Most complex software packages have a number of parameters that affect their performance, and IBM® Tivoli® Application Dependency Discovery Manager (TADDM) is no exception. The default settings that TADDM ships with have been found to generally perform well. However, every environment is different so some adjustment of these settings may be needed to deliver optimal discovery performance.

The TADDM GUI provides some information that is useful for monitoring discovery performance.

The sensors displayed on this panel will have one of three states: done, error, and in progress as shown in the Status column. The sensors in the done or error states are no longer being processed. To monitor performance it is only useful to look at the in progress sensors. The in progress sensor will be in one of three stages of execution. These stages are shown in the Description column of the panel. The sensors can be grouped on the display by these stages. To do so, click on the Description column heading.

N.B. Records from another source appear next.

Lemma accounts_decide rows acc :
  NoDup (nb_provider <$> bindings) -> NoDup ((ac_id <$> acc.*1) ++ (ac_id <$> rows)) ->
  Forall (fun x => describes_native x.1 x.2) acc -> Forall row_readable rows ->
  decides (try_fold (add_account ring bound_endpoints observed_at_ms) rows (push_all_native acc))
    (Forall (fun a => is_served a = true -> exists n, describes_native a n) rows)
    (fun st => exists l, l.*1 = List.filter is_served rows /\ Forall (fun x => describes_native x.1 x.2) l /\ st = push_all_native (acc ++ l)).
Proof.
  intros Hb. revert acc. induction rows as [|a rows IH]; intros acc Hnd Hacc Hr.
  { split; [constructor|]. exists []. by rewrite app_nil_r. }
  apply Forall_cons in Hr as [Ha Hr]. simpl. unfold add_account at 1. pose proof (native_account_decides a Hb Ha) as Hd.
  destruct (native_account _ _ _ a) as [[n|]|e|]; simpl in *; [| |by intros [? _]%Forall_cons|done].
  - destruct Hd as (_ & Hs & Hn). rewrite (described_id a n Hn). rewrite bool_decide_false.
    + simpl. assert (Hpush : push_native a n (push_all_native acc) = push_all_native (acc ++ [(a, n)]))
        by (unfold push_all_native; by rewrite fold_left_app).
      rewrite Hpush, Hs. eapply decides_weaken; [apply (IH (acc ++ [(a, n)]))|..].
      * rewrite !fmap_app. simpl. by rewrite <- app_assoc.
      * apply Forall_app. split; [done|]. by apply Forall_singleton.
      * done.
      * rewrite Forall_cons. split; [intros Hall; split; [by exists n|done]|tauto].
      * intros st _ (l & Hl & Hdl & ->). exists ((a, n) :: l). rewrite fmap_cons, Hl, <- app_assoc. split_and!; [done|by constructor|done].
    + rewrite pushed_providers by (rewrite described_ids by done; apply mkId_nodup; by apply NoDup_app in Hnd as (? & _)).
      intros (v & Hv%elem_of_list_to_map_2). apply list_elem_of_fmap in Hv as (n' & [= Hid _] & Hin).
      apply list_elem_of_fmap in Hin as ([a' n''] & -> & Hin). simpl in Hid. rewrite Forall_forall in Hacc.
      rewrite (described_id a' n'' (Hacc _ Hin)) in Hid. injection Hid as Hid. apply NoDup_app in Hnd as (_ & Hnd & _). apply (Hnd (ac_id a)).
      * rewrite Hid. apply list_elem_of_fmap. exists a'. split; [done|]. apply list_elem_of_fmap. by exists (a', n'').
      * constructor.
  - destruct Hd as [_ Hs]. rewrite Hs. eapply decides_weaken; [apply (IH acc)|..]; try done.
    + apply NoDup_app in Hnd as (H1 & H2 & [_ H3]%NoDup_cons). apply NoDup_app. split_and!; try done. intros x Hx Hin. apply (H2 x Hx). by constructor.
    + rewrite Forall_cons. split; [intros Hall; split; [congruence|done]|tauto].
Qed.

(** *** Quota and pools *)

Lemma map_err_no_panic {E F A} (f : E -> F) (r : result E A) : r <> Panic -> map_err f r <> Panic.
Proof. by destruct r. Qed.

Lemma optional_no_panic v : optional_i64_to_u64 v <> Panic.
Proof. destruct v as [v|]; simpl; [|done]. apply bind_no_panic; [apply ok_or_no_panic|done]. Qed.

Lemma quota_row_no_panic m groups q : add_quota_row m groups q <> Panic.
Proof.
  unfold add_quota_row. destruct (m !! qw_account_id q) as [b|]; [|done]. repeat (apply bind_no_panic; [|intros ? _]).
  - unfold quota_target, Quota.endpoint_credential_model. repeat case_match; try done; repeat case_match; done.
  - unfold parse_quota_source. by repeat case_match.
  - unfold parse_quota_confidence. by repeat case_match.
  - apply optional_no_panic.
  - apply optional_no_panic.
  - apply map_err_no_panic. unfold Quota.window_try_new. by repeat case_match.
  - by case_match.
Qed.

Lemma check_windows_no_panic ws seen observed : Quota.check_windows ws seen observed <> Panic.
Proof. revert seen. induction ws as [|w ws IH]; intros seen; simpl; [done|]. repeat case_match; try done; apply IH. Qed.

The first stage is started. For a sensor, this is the stage that is in the process of discovering a CI or CIs.

The second stage is discovered. For a sensor, this is the stage that has finished discovering a CI or CIs but is still waiting for its results to be persisted in the datastore.

The final stage of an in progress sensor is storing. As the name implies, sensors in this stage are having their results persisted in the database.

By observing a discovery run and comparing the number of in progress sensors that are in the started stage versus the number of in Progress sensors in the discovered or storing stages, an assessment can be made on whether attribute discovery is faster or slower then
attribute storage for a particular environment.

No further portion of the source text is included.